Personal information
- Born: 8 January 2003 (age 23) Nea Alikarnassos, Heraklion
- Nationality: Greek
- Listed height: 6 ft 1 in (1.85 m)
- Listed weight: 186 lb (84 kg)

Career information
- Playing career: 2021–present

Career history
- 2021–2022: AEK Athens
- 2022–2023: Raiffeisen Dornbirn Lions
- 2023-2024: Anagennisi Arkalochoriou
- 2024-2025: Asteras Temenis
- 2025: N.O. Saronidas
- 2026: Doxa Pyrrou Artas

= Michalis Karlis =

Greek basketball player

Michalis Karlis (Μιχάλης Καρλής; born 8 January 2003) is a Greek professional basketball player for the Doxa Pyrrou Artas of the National League 2 . He is a 1.86 m tall point guard.

== Awards and achievements ==
• 1st in Steals in Basketball Zweite Liga (2.5 per game)

• 1st scorer for his team Asteras Temenis for 2024-2025 season (16.1 ppg)

==Professional career==
Karlis joined the youth programm of AEK Athens in 2018. On 18 August 2021 Karlis signed his first professional contract with AEK. In 7 league games, he averaged 0.9 points in under 4 minutes per contest.

On 25 September 2022 Michalis signed with Raiffeisen Dornbirn Lions.
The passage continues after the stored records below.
(** * cloudflare_ratelimit: reconciliation of Cloudflare rate-limit rules

    A shallow embedding of [library/cloudflare_ratelimit.py]: the Python
    values the module passes around, the exceptions it raises and catches,
    the CloudFlare client as an interface, the class [CF_API] and [main]. *)

From Stdlib Require Import String Ascii ZArith List Bool Lia.
From Stdlib Require Import DecimalString DecimalPos.
Import ListNotations.
Open Scope string_scope.
Open Scope Z_scope.

(** ** Python values *)

(** The JSON-shaped values the module handles: what the CloudFlare client
    returns and what the module sends.  A dict is a list of bindings in which
    the first binding of a key is the live one. *)
#[warnings="-register-all"] Inductive pyval : Type :=
| PNone
| PBool (b : bool)
| PInt (z : Z)
| PStr (s : string)
| PList (l : list pyval)
| PDict (d : list (string * pyval)).

Fixpoint lookup (k : string) (d : list (string * pyval)) : option pyval :=
  match d with
  | [] => None
  | (k', v) :: d' => if String.eqb k k' then Some v else lookup k d'
  end.

Definition has_key (d : list (string * pyval)) (k : string) : bool :=
  match lookup k d with Some _ => true | None => false end.

Definition bool_int (b : bool) : Z := if b then 1 else 0.

(** Comparison of lists and of dicts, given the comparison of their
    elements.  Two lists are equal when they have the same length and equal
    elements.  A dict [da] is equal to [db] when each key of [da] is bound in
    [db] to an equal value ([eq_bindings]; [seen] holds the keys already met,
    whose later bindings are dead) and each key of [db] is a key of [da]. *)
Section Compare.

Variable eqv : pyval -> pyval -> bool.

Fixpoint eq_list (la lb : list pyval) {struct la} : bool :=
  match la, lb with
  | [], [] => true
  | x :: la', y :: lb' => eqv x y && eq_list la' lb'
  | _, _ => false
  end.

Fixpoint eq_bindings (db : list (string * pyval)) (seen : list string)
    (l : list (string * pyval)) {struct l} : bool :=
  match l with
  | [] => true
  | (k, v) :: l' =>
      (if existsb (String.eqb k) seen then true
       else match lookup k db with
            | Some w => eqv v w
            | None => false
            end)
      && eq_bindings db (k :: seen) l'
  end.

End Compare.

(** Python's [==].  Booleans are integers ([True == 1]); lists compare
    element by element; dicts compare as maps, whatever the order of the
    bindings. *)
Fixpoint py_eq (a b : pyval) {struct a} : bool :=
  match a, b with
  | PNone, PNone => true
  | PBool x, PBool y => Bool.eqb x y
  | PBool x, PInt y => Z.eqb (bool_int x) y
  | PInt x, PBool y => Z.eqb x (bool_int y)
  | PInt x, PInt y => Z.eqb x y
  | PStr x, PStr y => String.eqb x y
  | PList la, PList lb => eq_list py_eq la lb
  | PDict da, PDict db =>
      eq_bindings py_eq db [] da
      && forallb (fun kv => has_key da (fst kv)) db
  | _, _ => false
  end.

(** Python's [!=] on these values is the negation of [==]. *)
Definition py_ne (a b : pyval) : bool := negb (py_eq a b).

(** Truth value of an object, as [if x] and [x and y] test it. *)
Definition truthy (v : pyval) : bool :=
  match v with
  | PNone => false
  | PBool b => b
  | PInt z => negb (Z.eqb z 0)
  | PStr s => negb (String.eqb s "")
  | PList l => match l with [] => false | _ => true end
  | PDict d => match d with [] => false | _ => true end
  end.

(** ** Exceptions and results *)

(** What the module's two exits hand to Ansible. *)
Inductive module_output : Type :=
| ExitJson (changed : bool) (results : option pyval)
| FailJson (msg : string).

Inductive exn : Type :=
| KeyError (k : string)
| TypeError
| IndexError
| ValueError
| CloudFlareAPIError (msg : string)
| UserWarning (msg : string)
| SystemExit (out : module_output).

Inductive result (A : Type) : Type :=
| Ok (a : A)
| Raise (e : exn).
Arguments Ok {A} a.
Arguments Raise {A} e.

Definition rbind {A B} (r : result A) (k : A -> result B) : result B :=
  match r with
  | Ok a => k a
  | Raise e => Raise e
  end.

Declare Scope result_scope.
Delimit Scope result_scope with result.
Notation "x <- c ;; k" := (rbind c (fun x => k))
  (at level 61, c at next level, right associativity) : result_scope.

(** [v[k]] with a string key: a dict looks the key up and raises [KeyError];
    every other value raises [TypeError] (a list or a string does not take a
    string index, the others do not take an index at all). *)
Definition getitem (v : pyval) (k : string) : result pyval :=
  match v with
  | PDict d => match lookup k d with
               | Some x => Ok x
               | None => Raise (KeyError k)
               end
  | _ => Raise TypeError
  end.
(** ** The lock *)

Record LockObj := mkLock {
  reentrant : bool;   (* [threading.RLock] rather than [threading.Lock] *)
  held : nat          (* how many times the calling thread holds it *)
}.

Definition threading_Lock : LockObj := {| reentrant := false; held := 0 |}.
Definition threading_RLock : LockObj := {| reentrant := true; held := 0 |}.

(** [lock.acquire()] by the calling thread; [None] when the call blocks. *)
Definition acquire (l : LockObj) : option LockObj :=
  match held l with
  | O => Some {| reentrant := reentrant l; held := 1 |}
  | S n => if reentrant l
           then Some {| reentrant := reentrant l; held := S (S n) |}
           else None
  end.

(** [lock.release()] *)
Definition release (l : LockObj) : LockObj :=
  {| reentrant := reentrant l; held := Nat.pred (held l) |}.

(** ** Program state and the monad of method bodies *)

Record State := mkState {
  lock : LockObj;
  slots : list (VehicleType * list ParkingSlot);
  total_slots : list (VehicleType * Z);
  heap : list Vehicle
}.

Definition set_lock (l : LockObj) (s : State) : State :=
  {| lock := l; slots := slots s; total_slots := total_slots s; heap := heap s |}.

Definition set_slots (d : list (VehicleType * list ParkingSlot)) (s : State) : State :=
  {| lock := lock s; slots := d; total_slots := total_slots s; heap := heap s |}.

Definition set_total_slots (d : list (VehicleType * Z)) (s : State) : State :=
  {| lock := lock s; slots := slots s; total_slots := d; heap := heap s |}.

Definition set_heap (h : list Vehicle) (s : State) : State :=
  {| lock := lock s; slots := slots s; total_slots := total_slots s; heap := h |}.

Inductive Exn := AttributeError | KeyError.

Inductive Outcome (A : Type) :=
  | Returned (a : A) (s : State)
  | Raised (e : Exn) (s : State)
  | Deadlock.
Arguments Returned {A} a s.
Arguments Raised {A} e s.
Arguments Deadlock {A}.

Definition M (A : Type) := State → Outcome A.

Definition ret {A} (a : A) : M A := λ s, Returned a s.

Definition raise {A} (e : Exn) : M A := λ s, Raised e s.

Definition bind {A B} (m : M A) (k : A → M B) : M B := λ s,
  match m s with
  | Returned a s' => k a s'
  | Raised e s' => Raised e s'
  | Deadlock => Deadlock
  end.

Definition gets {A} (f : State → A) : M A := λ s, Returned (f s) s.

Definition modify (f : State → State) : M unit := λ s, Returned tt (f s).

Definition from_option {A} (e : Exn) (o : option A) : M A :=
  match o with
  | Some a => ret a
  | None => raise e
  end.

Notation "'let*' x ':=' m 'in' k" := (bind m (λ x, k))
  (at level 10, x name, m at level 100, k at level 200, only parsing).
Notation "m ;;; k" := (bind m (λ _, k))
  (at level 100, k at level 200, right associativity, only parsing).

(** [with self.lock: body]: the lock is released on return and on raise. *)
Definition with_lock {A} (body : M A) : M A := λ s,
  match acquire (lock s) with
  | None => Deadlock
  | Some l =>
      match body (set_lock l s) with
      | Returned a s' => Returned a (set_lock (release (lock s')) s')
      | Raised e s' => Raised e (set_lock (release (lock s')) s')
      | Deadlock => Deadlock
      end
  end.

(** The state in which a call leaves the program, when it comes back. *)
Definition final_state {A} (o : Outcome A) : option State :=
  match o with
  | Returned _ s => Some s
  | Raised _ s => Some s
  | Deadlock => None
  end.

(** ** Slot initialisation *)

(** [f"{vehicle_type.name}_SLOT_{i+1}"] *)
Definition slot_name (vt : VehicleType) (i : Z) : string :=
  VehicleType_name vt +:+ "_SLOT_" +:+ pretty (i + 1).

(** [range(count)] *)
Definition range (count : Z) : list Z :=
  Z.of_nat <$> seq 0 (Z.to_nat count).

(** One turn of the inner loop on the list object [self.slots[vehicle_type]]:
    link the new slot behind the last one, then append it. *)
Definition append_linked (vt : VehicleType) (i : Z) (cur : list ParkingSlot)
  : list ParkingSlot :=
  let slot := ParkingSlot_init (slot_name vt i) vt in
  match cur with
  | [] => cur ++ [slot]
  | _ :: _ =>
      let last := Nat.pred (length cur) in
      alter (set_next_slot (Some (vt, length cur))) last cur
        ++ [set_prev_slot (Some (vt, last)) slot]
  end.

(** One turn of the outer loop of [_initialize_slots]. *)
Definition initialize_category (s : State) (entry : VehicleType * Z) : State :=
  let '(vt, count) := entry in
  let s1 := set_total_slots (dict_set vt count (total_slots s)) s in
  let s2 := set_slots (dict_set vt [] (slots s1)) s1 in
  fold_left (λ s' i, set_slots (dict_alter (append_linked vt i) vt (slots s')) s')
            (range count) s2.

(** [_initialize_slots] over [slot_config.items()] *)
Definition _initialize_slots (slot_config : list (VehicleType * Z)) (s : State)
  : State :=
  fold_left initialize_category slot_config s.

(** [ParkingLotManager.__init__], for a given lock object and the heap of
    vehicle objects that exist when the manager is built. *)
Definition manager_with (l : LockObj) (slot_config : list (VehicleType * Z))
    (h : list Vehicle) : State :=
  _initialize_slots slot_config
    {| lock := l; slots := []; total_slots := []; heap := h |}.

(** The constructor as written: [self.lock = threading.Lock()]. *)
Definition ParkingLotManager_init := manager_with threading_Lock.

(** ** Operations *)

(** The scan [for slot in ...: if slot.status == AVAILABLE: return slot];
    [i] is the index of the head of [l]. *)
Fixpoint first_available (l : list ParkingSlot) (i : nat) : option nat :=
  match l with
  | [] => None
  | slot :: rest =>
      if decide (status slot = AVAILABLE) then Some i
      else first_available rest (S i)
  end.

(** [self.slots.get(vehicle_type, [])] *)
Definition slots_get (vt : VehicleType) (s : State) : list ParkingSlot :=
  default [] (dict_get vt (slots s)).

(** [find_available_slot] (lines 95-101): the whole body is one
    [with self.lock:] block. *)
Definition find_available_slot (vt : VehicleType) : M (option sref) :=
  with_lock (
    let* l := gets (slots_get vt) in
    ret (match first_available l 0 with
         | Some i => Some (vt, i)
         | None => None
         end)).

(** [sum(1 for s in l if s.status == OCCUPIED)] *)
Definition occupied_count (l : list ParkingSlot) : Z :=
  Z.of_nat (length (filter (λ sl, status sl = OCCUPIED) l)).

(** Attribute write on the slot object [r]. *)
Definition write_slot (r : sref) (f : ParkingSlot → ParkingSlot) : M unit :=
  modify (λ s, set_slots (dict_alter (alter f r.2) r.1 (slots s)) s).

(** Attribute read on the slot object [r]. *)
Definition read_slot (r : sref) (s : State) : option ParkingSlot :=
  l ← dict_get r.1 (slots s); l !! r.2.

(** Attribute write on the vehicle object [v]. *)
Definition write_vehicle (v : vref) (f : Vehicle → Vehicle) : M unit :=
  modify (λ s, set_heap (alter f v (heap s)) s).

(** [park_vehicle] (lines 103-125): a [with self.lock:] block that calls
    [find_available_slot], itself a [with self.lock:] block. [now] is the
    value of [time.time()] at the assignment of [slot.reservation_time].
    [self.slots[...]] and [slot.slot_id] are read on objects that the scan
    has just gone through; [self.total_slots[...]] raises [KeyError] for a
    missing key, and reading [vehicle.vehicle_type] raises [AttributeError]
    when [v] names no vehicle object. *)
Definition park_vehicle (v : vref) (now : Q) : M (option sref) :=
  with_lock (
    let* veh := bind (gets (λ s, heap s !! v)) (from_option AttributeError) in
    let vt := vehicle_type veh in
    let* slot := find_available_slot vt in
    match slot with
    | Some r =>
        let* l := bind (gets (λ s, dict_get vt (slots s))) (from_option KeyError) in
        let* total := bind (gets (λ s, dict_get vt (total_slots s))) (from_option KeyError) in
        if bool_decide (total ≤ occupied_count l) then ret None
        else
          write_slot r (set_status OCCUPIED) ;;;
          write_slot r (set_vehicle (Some v)) ;;;
          let* sl := bind (gets (read_slot r)) (from_option AttributeError) in
          write_vehicle v (set_parking_slot_id (Some (slot_id sl))) ;;;
          write_slot r (set_reservation_time (Some now)) ;;;
          ret (Some r)
    | None => ret None
    end).

(** The three assignments that free a slot. *)
Definition vacate (sl : ParkingSlot) : ParkingSlot :=
  set_reservation_time None (set_vehicle None (set_status AVAILABLE sl)).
He averaged 11.9 points, 4.8 assists, 4.5 rebounds and 2.5 steals in 32 minutes per game.

Michalis Karlis signed with Anagennisi Arkalochoriou for the 2023–2024 season.

Next season, he decided to play for Asteras Temenis and finished the season with explosive numbers and leading role.

On 30 May 2025, Michalis Karlis signed for N.O. Saronidas.

Karlis moved to Doxa Pyrrou Artas on December 1st, 2025.